In the records below, find each line containing the word "before" and copy it.

◆ MATERIAL PROVIDED:
* * *
(** * Health-metric evaluation and comparison engine

    A shallow embedding of the rule-based core of [health_app/views.py]:
    [generate_health_overview] (the classifier ladders),
    [get_fat_normal_range], [get_muscle_normal_range],
    [get_triglycerides_status], [get_comparison_text],
    [generate_comparison_table] and [generate_summary_info].

    Numbers.  Blood-pressure fields are Python integers and are modelled
    in [Z].  Every other measurement is a [Decimal] that the code converts
    with [float(...)] before comparing it with literals; it is modelled as
    an exact rational in [Q], and each literal of the source ([18.5],
    [22.9], ...) is the rational it denotes.  Conversion to binary floating
    point is monotone and keeps decimals of this size apart, so for the
    order comparisons against literals this is what the program computes
    on decimal inputs.  The waist test subtracts before it compares, and
    rounding decides it at the edge: it is modelled in binary64, with the
    primitive floats of the kernel.  The deltas of the comparison table
    are modelled with exact subtraction.

    Optional laboratory values are [option Q]; the source tests them by
    truthiness ([if record.cholesterol:]), under which [None] and a zero
    decimal are both false. *)

From Stdlib Require Import ZArith QArith Qabs Lqa Lia.
From Stdlib Require Import Bool String List.
From Stdlib Require Import Floats.
From Stdlib Require Uint63.
Import ListNotations.

Local Open Scope string_scope.
Local Open Scope Z_scope.
Local Open Scope Q_scope.

(** ** Python comparisons on exact rationals *)

Module PyNum.

(** [x < y] *)
Definition Qltb (x y : Q) : bool :=
  (Qnum x * QDen y <? Qnum y * QDen x)%Z.

(** [x <= y] *)
Definition Qleb (x y : Q) : bool := Qle_bool x y.

(** [x > y] and [x >= y] *)
Definition Qgtb (x y : Q) : bool := Qltb y x.
Definition Qgeb (x y : Q) : bool := Qleb y x.

(** The chained comparison [lo <= x <= hi]. *)
Definition Qbetween (lo x hi : Q) : bool := Qleb lo x && Qleb x hi.
Definition Zbetween (lo x hi : Z) : bool := (lo <=? x)%Z && (x <=? hi)%Z.

(** Truthiness of a nullable decimal: [None] and zero are false. *)
Definition truthy (o : option Q) : bool :=
  match o with
  | Some q => negb (Qeq_bool q 0)
  | None => false
  end.

(** [if field: k(float(field))], the guard of every optional metric. *)
Definition if_available {A : Type} (o : option Q) (k : Q -> list A) : list A :=
  match o with
  | Some q => if Qeq_bool q 0 then [] else k q
  | None => []
  end.

(** [float(n)] on an integer. *)
Definition float_of_Z (z : Z) : float :=
  match z with
  | Z0 => 0%float
  | Zpos _ => of_uint63 (Uint63.of_Z z)
  | Zneg p => (- of_uint63 (Uint63.of_Z (Zpos p)))%float
  end.

(** [float(d)] on a decimal: the binary64 number nearest to it.  The
    quotient of two integers that binary64 holds exactly is rounded once,
    as the conversion is, which covers the decimals of at most fifteen
    digits. *)
Definition float_of_decimal (q : Q) : float :=
  (float_of_Z (Qnum q) / float_of_Z (Zpos (Qden q)))%float.

End PyNum.
Import PyNum.

(** ** Data model *)

(** The fields of a [HealthRecord] row that the core reads. *)
Record HealthRecord : Type := mkRecord {
  blood_pressure_systolic : Z;
  blood_pressure_diastolic : Z;
  height : Q;
  waist : Q;
  bmi : Q;
  fat_percent : Q;
  visceral_fat : Q;
  muscle_percent : Q;
  cholesterol : option Q;
  ldl : option Q;
  hdl : option Q;
  fbs : option Q;
  triglycerides : option Q
}.

(** The profile as the core sees it: [profile.gender] and the result of
    [profile.get_age_years()]. *)
Record Profile : Type := mkProfile {
  gender : string;
  age_years : Z
}.

(** An overview item, the dictionary built by [create_item].  The field
    [color] carries the Bootstrap alert class ([success], [warning],
    [danger]): it is what the specification calls the severity tier.  The
    field [severity] keeps its default [normal] in all calls but the
    very-high muscle ones. *)
Record Item : Type := mkItem {
  text : string;
  color : string;
  severity : string
}.

Definition create_item3 (t c s : string) : Item :=
  {| text := t; color := c; severity := s |}.

(** [create_item(text, color)] with the default [severity='normal']. *)
Definition create_item (t c : string) : Item := create_item3 t c "normal".

(** ** Message texts of [generate_health_overview] *)

Module Msg.

Definition bp_optimal := "คุณมีความดันโลหิตในระดับเหมาะสม".
Definition bp_normal := "คุณมีความดันโลหิตในระดับปกติ".
Definition bp_advice_keep :=
  "คำแนะนำ: ควบคุมอาหาร, มีกิจกรรมทางกาย และวัดความดันสม่ำเสมอ".
Definition bp_elevated := "คุณมีความดันโลหิตสูงกว่าปกติ".
Definition bp_advice_elevated :=
  "คำแนะนำ: ลดน้ำหนักหากมีน้ำหนักเกิน, หลีกเลี่ยงความเครียด บุหรี่, มีกิจกรรมทางกายอย่างสม่ำเสมอ, ลดการกินเค็ม".
Definition bp_stage1 := "คุณอาจเป็นโรคความดันโลหิตสูงระดับที่ 1".
Definition bp_stage2 := "คุณอาจเป็นโรคความดันโลหิตสูงระดับที่ 2".
Definition bp_advice_doctor :=
  "คำแนะนำ: ควรรีบปรึกษาแพทย์เพื่อรับการวินิจฉัยและรับการรักษาที่เหมาะสม รวมถึงเข้าสู่กระบวนการปรับเปลี่ยนพฤติกรรม".
Definition bp_stage3 := "คุณอาจเป็นโรคความดันโลหิตสูงระดับที่ 3".
Definition bp_advice_now := "คำแนะนำ: ควรรีบพบแพทย์ทันที".
Definition bp_isolated_systolic := "คุณอาจเป็นโรคความดันโลหิตสูงเฉพาะตัวบน".
Definition bp_isolated_diastolic := "คุณอาจเป็นโรคความดันโลหิตสูงเฉพาะตัวล่าง".
Definition bp_advice_staff := "คำแนะนำ: ควรปรึกษาบุคลากรทางการแพทย์".

Definition waist_normal := "เส้นรอบเอวของคุณอยู่ในเกณฑ์ปกติ".
Definition waist_exceeds := "เส้นรอบเอวของคุณเกินเกณฑ์".
Definition waist_very_good := "รอบเอวของคุณอยู่ในเกณฑ์ดีมาก".

Definition bmi_under := "น้อยกว่าปกติ/ผอม - ภาวะเสี่ยงต่อโรค มากกว่าคนปกติ".
Definition bmi_normal := "ปกติ/สุขภาพดี - ภาวะเสี่ยงต่อโรค เท่ากับคนปกติ".
Definition bmi_over1 :=
  "ท้วม มีภาวะน้ำหนักเกินหรือโรคอ้วนระดับ 1 แนะนำให้ดูมวลกล้ามเนื้อประกอบด้วย - ภาวะเสี่ยงต่อโรค อันตรายระดับ 1 ".
Definition bmi_over2 :=
  "อ้วน มีภาวะน้ำหนักเกินหรือโรคอ้วนระดับ 2 - ภาวะเสี่ยงต่อโรค อันตรายระดับ 2 ".
Definition bmi_obese3 :=
  "อ้วนมาก มีภาวะน้ำหนักเกินมากอย่างมากหรือโรคอ้วนระดับ 3 - ภาวะเสี่ยงต่อโรค อันตรายระดับ 3".

End Msg.

(** ** The classifier ladders of [generate_health_overview] *)

(** Blood pressure, lines 108-131: an [if]/[elif] chain without [else]. *)
Definition bp_overview (systolic diastolic : Z) : list Item :=
  if (systolic <? 120)%Z && (diastolic <? 80)%Z then
    [create_item Msg.bp_optimal "success";
     create_item Msg.bp_advice_keep "success"]
  else if Zbetween 120 systolic 129 && Zbetween 80 diastolic 84 then
    [create_item Msg.bp_normal "success";
     create_item Msg.bp_advice_keep "success"]
  else if Zbetween 130 systolic 139 || Zbetween 85 diastolic 89 then
    [create_item Msg.bp_elevated "warning";
     create_item Msg.bp_advice_elevated "warning"]
  else if Zbetween 140 systolic 159 || Zbetween 90 diastolic 99 then
    [create_item Msg.bp_stage1 "warning";
     create_item Msg.bp_advice_doctor "warning"]
  else if Zbetween 160 systolic 179 || Zbetween 100 diastolic 109 then
    [create_item Msg.bp_stage2 "warning";
     create_item Msg.bp_advice_doctor "warning"]
  else if (systolic >=? 180)%Z || (diastolic >=? 110)%Z then
    [create_item Msg.bp_stage3 "danger";
     create_item Msg.bp_advice_now "danger"]
  else if (systolic >=? 140)%Z && (diastolic <? 90)%Z then
    [create_item Msg.bp_isolated_systolic "danger";
     create_item Msg.bp_advice_staff "danger"]
  else if (systolic <? 140)%Z && (diastolic >=? 90)%Z then
    [create_item Msg.bp_isolated_diastolic "danger";
     create_item Msg.bp_advice_staff "danger"]
  else [].

(** Waist against half the height, lines 133-143, in binary64 as the
    source computes it: the two conversions, the division, the
    subtraction and the absolute value are those of the floats. *)
Definition waist_overview (waist height : Q) : list Item :=
  let waist := float_of_decimal waist in
  let height := float_of_decimal height in
  let waist_threshold := (height / 2)%float in
  if (PrimFloat.abs (waist - waist_threshold) <? 1)%float then
    [create_item Msg.waist_normal "success"]
  else if (waist_threshold <? waist)%float then
    [create_item Msg.waist_exceeds "danger"]
  else
    [create_item Msg.waist_very_good "success"].

(** BMI, lines 146-157; the last branch is a bare [else]. *)
Definition bmi_overview (bmi : Q) : list Item :=
  if Qltb bmi 18.5 then
    [create_item Msg.bmi_under "warning"]
  else if Qbetween 18.5 bmi 22.9 then
    [create_item Msg.bmi_normal "success"]
  else if Qbetween 23 bmi 24.9 then
    [create_item Msg.bmi_over1 "warning"]
  else if Qbetween 25 bmi 30 then
    [create_item Msg.bmi_over2 "warning"]
  else
    [create_item Msg.bmi_obese3 "danger"].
* * *
◆ ANSWER TO THIS EXERCISE:
    with [float(...)] before comparing it with literals; it is modelled as
    on decimal inputs.  The waist test subtracts before it compares, and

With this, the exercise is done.